[Saved entries]
=-=-=

(* ===== verification/FsRw.v ===== *)
(** * Reading and writing a file: [readi], [writei]

    [fbyte V x o] is byte [o] of the file, found through the block map.  A read
    copies out exactly these bytes, clipped at the size of the file; a write
    replaces exactly the bytes of its range and keeps the rest of the file, the
    other files and the free blocks. *)

From S2P Require Import Prelude Bio LogSpec FsLayout TxnLayer Fs FsAlloc FsMap FsInode.

Definition fbyte (V : view) (x : inode) (o : Z) : byte :=
  default x00 (V (at_pos V x (pos_of (o / BSIZE))) !! Z.to_nat (o mod BSIZE)).

Definition fdata (V : view) (x : inode) (off : Z) (n : nat) : list byte :=
  (fun i => fbyte V x (off + Z.of_nat i)) <$> seq 0 n.

(** The blocks up to the size of the file are present. *)
Definition no_holes (V : view) (x : inode) : Prop :=
  forall bn, 0 <= bn -> bn * BSIZE < i_size x -> at_pos V x (pos_of bn) <> 0.

Lemma length_fdata V x off n : length (fdata V x off n) = n.
Proof. unfold fdata. by rewrite length_fmap, length_seq. Qed.

Lemma fdata_chunk V x off m :
  0 <= off -> blk (V (at_pos V x (pos_of (off / BSIZE)))) -> (Z.to_nat (off mod BSIZE) + m <= 1024)%nat ->
  slice (Z.to_nat (off mod BSIZE)) m (V (at_pos V x (pos_of (off / BSIZE)))) = fdata V x off m.
Proof.
  intros Ho Hb Hm. apply list_eq. intros i. unfold fdata. rewrite list_lookup_fmap.
  destruct (decide (i < m)%nat) as [Hi|Hi].
  - rewrite lookup_slice, lookup_seq_lt by done. cbn [fmap option_fmap option_map]. unfold fbyte. rewrite Nat.add_0_l.
    geo. replace ((off + Z.of_nat i) / 1024) with (off / 1024) by dlia.
    replace ((off + Z.of_nat i) mod 1024) with (off mod 1024 + Z.of_nat i) by dlia.
    replace (Z.to_nat (off mod 1024 + Z.of_nat i)) with (Z.to_nat (off mod 1024) + i)%nat by dlia.
    destruct (lookup_lt_is_Some_2 (V (at_pos V x (pos_of (off / 1024)))) (Z.to_nat (off mod 1024) + i)) as [b ->]; [|done].
    rewrite Hb, bsize_eq. lia.
  - rewrite lookup_seq_ge by lia. apply lookup_ge_None. unfold slice. rewrite length_take. lia.
Qed.

(** ** How a write changes a file *)

Record wgrow (sb : superblock) (V : view) (x : inode) (V' : view) (x' : inode) : Prop := {
  wg_at p : pos_ok p -> at_pos V x p <> 0 -> at_pos V' x' p = at_pos V x p;
  wg_new p : pos_ok p -> at_pos V x p = 0 -> at_pos V' x' p <> 0 -> used sb V (at_pos V' x' p) = false;
  wg_frame n : 0 <= n < sb_size sb -> used sb V n = true -> ~ (sb_bmapstart sb <= n < dstart sb) ->
    (forall p, pos_ok p -> at_pos V x p <> 0 -> at_pos V x p <> n) -> V' n = V n;
  wg_used n : 0 <= n < sb_size sb -> used sb V n = true -> used sb V' n = true;
  wg_leak n : 0 <= n < sb_size sb -> used sb V' n = true ->
    used sb V n = true \/ n <> 0 /\ exists p, pos_ok p /\ at_pos V' x' p = n;
  wg_rest : forall l, mkInode (i_dev x') (i_inum x') (i_ref x') (i_lock x') (i_valid x') (i_type x')
      (i_major x') (i_minor x') (i_nlink x') (i_size x') l =
    mkInode (i_dev x) (i_inum x) (i_ref x) (i_lock x) (i_valid x) (i_type x)
      (i_major x) (i_minor x) (i_nlink x) (i_size x) l
}.

Lemma bgrow_wgrow sb V x V' x' : bgrow sb V x V' x' -> wgrow sb V x V' x'.
Proof.
  intros [Ha Hn Hf Hu Hl Hr]. split; try done.
  - intros p Hp Hz Hz'. by apply Hn.
  - intros n Hn' Hu' Hb Hp. apply Hf; auto.
Qed.

Lemma wgrow_refl sb V x : wgrow sb V x V x.
Proof. apply bgrow_wgrow, bgrow_refl. Qed.

Lemma wgrow_trans sb V x V1 x1 V2 x2 :
  geom sb -> finv sb V2 x2 -> wgrow sb V x V1 x1 -> wgrow sb V1 x1 V2 x2 -> wgrow sb V x V2 x2.
Proof.
  intros G F2 G1 G2. pose proof (dstart_pos sb G) as Hd. split.
  - intros p Hp Hz. rewrite (wg_at _ _ _ _ _ G2 p Hp); rewrite (wg_at _ _ _ _ _ G1 p Hp) by done; done.
  - intros p Hp Hz Hz2. destruct (decide (at_pos V1 x1 p = 0)) as [E|E].
    + pose proof (wg_new _ _ _ _ _ G2 p Hp E Hz2) as Hu.
      destruct (used sb V (at_pos V2 x2 p)) eqn:Hu'; [|done].
      destruct (fi_used _ _ _ F2 p Hp Hz2) as [Hr _].
      rewrite (wg_used _ _ _ _ _ G1) in Hu by (done || lia). done.
    + rewrite (wg_at _ _ _ _ _ G2 p Hp E) in *. by apply (wg_new _ _ _ _ _ G1).
  - intros n Hn Hu Hb Hi. rewrite (wg_frame _ _ _ _ _ G2 n Hn); [by apply (wg_frame _ _ _ _ _ G1)|..|done|].
    + by apply (wg_used _ _ _ _ _ G1).
    + intros p Hp Hpz Hpe. destruct (decide (at_pos V x p = 0)) as [E|E].
      * pose proof (wg_new _ _ _ _ _ G1 p Hp E Hpz) as Hu'. congruence.
      * rewrite (wg_at _ _ _ _ _ G1 p Hp E) in Hpe. by apply (Hi p).
  - intros n Hn Hu. apply (wg_used _ _ _ _ _ G2); [done|]. by apply (wg_used _ _ _ _ _ G1).
  - intros n Hn Hu. destruct (wg_leak _ _ _ _ _ G2 n Hn Hu) as [Hu1|?]; [|by right].
    destruct (wg_leak _ _ _ _ _ G1 n Hn Hu1) as [?|(Hn0 & p & Hp & Hpe)]; [by left|].
    right. split; [done|]. exists p. split; [done|]. rewrite (wg_at _ _ _ _ _ G2 p Hp) by congruence. done.
  - intros l. rewrite (wg_rest _ _ _ _ _ G2). apply (wg_rest _ _ _ _ _ G1).
Qed.

(** Storing in a data block of the file. *)
Lemma data_write sb V x p d :
  geom sb -> finv sb V x -> pos_ok p -> is_index p = false -> at_pos V x p <> 0 ->
  let V' := <[at_pos V x p := d]> V in
  (forall q, pos_ok q -> at_pos V' x q = at_pos V x q) /\ finv sb V' x /\ wgrow sb V x V' x.
Proof.
  intros G F Hp Hd Hz V'. pose proof (dstart_pos sb G) as Hpos.
  destruct (fi_used _ _ _ F p Hp Hz) as [Hr Hu].
  assert (forall q, pos_ok q -> is_index q = true -> at_pos V x q <> 0 -> V' (at_pos V x q) = V (at_pos V x q)) as Hidx.
  { intros q Hq Hqi Hqz. unfold V'. apply fn_lookup_insert_ne. intros E.
    rewrite (fi_inj _ _ _ F p q) in Hd by done. congruence. }
  assert (forall q, pos_ok q -> at_pos V' x q = at_pos V x q) as Hat.
  { intros q Hq. pose proof (fun j => entry_same V V' (slot x NDIRECT) j (Hidx PInd I eq_refl)) as E1.
    pose proof (fun j => entry_same V V' (slot x (NDIRECT + 1)) j (Hidx PDbl I eq_refl)) as E2.
    destruct q as [| |j| |i|i j]; cbn [at_pos]; try done.
    rewrite E2. apply entry_same. destruct Hq. by apply (Hidx (PDblI i)). }
  assert (forall n, 0 <= n < sb_size sb -> used sb V' n = used sb V n) as Hused
    by (intros n Hn; apply used_other; [done..|lia]).
  split; [done|]. split.
  - destruct F as [Fl Fu Fi]. split; [done|..].
    + intros q Hq. rewrite (Hat q Hq). intros Hqz. destruct (Fu q Hq Hqz) as [? ?]. split; [done|]. rewrite Hused by lia. done.
    + intros q r Hq Hr'. rewrite (Hat q Hq), (Hat r Hr'). by apply Fi.
  - split; try done; auto.
    + intros q Hq Hqz. rewrite (Hat q Hq). done.
    + intros n Hn Hun Hb Hno. unfold V'. apply fn_lookup_insert_ne. by apply Hno.
    + intros n Hn. by rewrite Hused.
    + intros n Hn. rewrite Hused by done. by left.
Qed.

Lemma pos_of_inj a b : 0 <= a < MAXFILE -> 0 <= b < MAXFILE -> pos_of a = pos_of b -> a = b.
Proof.
  unfold MAXFILE, ND_INDIRECT, pos_of. geo. change NDIRECT with 11 in *. intros Ha Hb.
  repeat case_if; intros [=]; try lia; dlia.
Qed.

Lemma pos_of_data bn : is_index (pos_of bn) = false.
Proof. unfold pos_of. by repeat case_if. Qed.

Lemma fbyte_bgrow sb V x V' x' o :
  geom sb -> finv sb V x -> bgrow sb V x V' x' -> 0 <= o < MAXFILE * BSIZE -> at_pos V x (pos_of (o / BSIZE)) <> 0 ->
  fbyte V' x' o = fbyte V x o.
Proof.
  intros G F HG Ho Hz. assert (pos_ok (pos_of (o / BSIZE))) as Hp by (apply pos_of_ok; geo; dlia).
  pose proof (dstart_pos sb G). unfold fbyte. rewrite (bg_at _ _ _ _ _ HG _ Hp Hz).
  destruct (fi_used _ _ _ F _ Hp Hz) as [Hr Hu]. rewrite (bg_frame _ _ _ _ _ HG); [done|lia|done|lia|].
  intros q Hq Hqi Hqz E. pose proof (fi_inj _ _ _ F q _ Hq Hp Hqz E) as ->. by rewrite pos_of_data in Hqi.
Qed.

(** The bytes of the file after a store of [bs] at offset [off], within a block. *)
Lemma fbyte_write sb V x off bs o :
  geom sb -> finv sb V x -> (forall n, blk (V n)) -> 0 <= off -> off + Z.of_nat (length bs) <= MAXFILE * BSIZE ->
  off mod BSIZE + Z.of_nat (length bs) <= BSIZE -> (0 < length bs)%nat ->
  let a := at_pos V x (pos_of (off / BSIZE)) in a <> 0 ->
  let V' := <[a := splice (V a) (Z.to_nat (off mod BSIZE)) bs]> V in
  0 <= o < MAXFILE * BSIZE -> at_pos V x (pos_of (o / BSIZE)) <> 0 ->
  fbyte V' x o = if decide (off <= o < off + Z.of_nat (length bs)) then default x00 (bs !! Z.to_nat (o - off)) else fbyte V x o.
Proof.
  intros G F HV Hoff Hmax Hin Hbs a Ha V' Ho Hz.
  assert (pos_ok (pos_of (off / BSIZE))) as Hp by (apply pos_of_ok; geo; dlia).
  assert (pos_ok (pos_of (o / BSIZE))) as Hpo by (apply pos_of_ok; geo; dlia).
  destruct (data_write sb V x (pos_of (off / BSIZE)) (splice (V a) (Z.to_nat (off mod BSIZE)) bs))
    as (Hat & _ & _); [done..|apply pos_of_data|done|]. fold a V' in Hat.
  unfold fbyte. rewrite Hat by done. destruct (decide (o / BSIZE = off / BSIZE)) as [E|E].
  - rewrite E. fold a. unfold V'. rewrite fn_lookup_insert. geo.
    pose proof (HV a) as Hl. unfold blk in Hl. rewrite bsize_eq in Hl.
    case_decide as Hr.
    + rewrite lookup_splice_in by dlia. do 2 f_equal. dlia.
    + rewrite lookup_splice_out by dlia. done.
  - rewrite decide_False by (geo; dlia). unfold V'. rewrite fn_lookup_insert_ne; [done|].
    intros E'. apply E. symmetry. apply pos_of_inj; [geo; dlia..|]. by apply (fi_inj _ _ _ F).
Qed.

=-=-=

**TASK:**
In the preceding records, how many lines include the word "Hidx"? Reply with the number only.

**RESPONSE AREA:**
4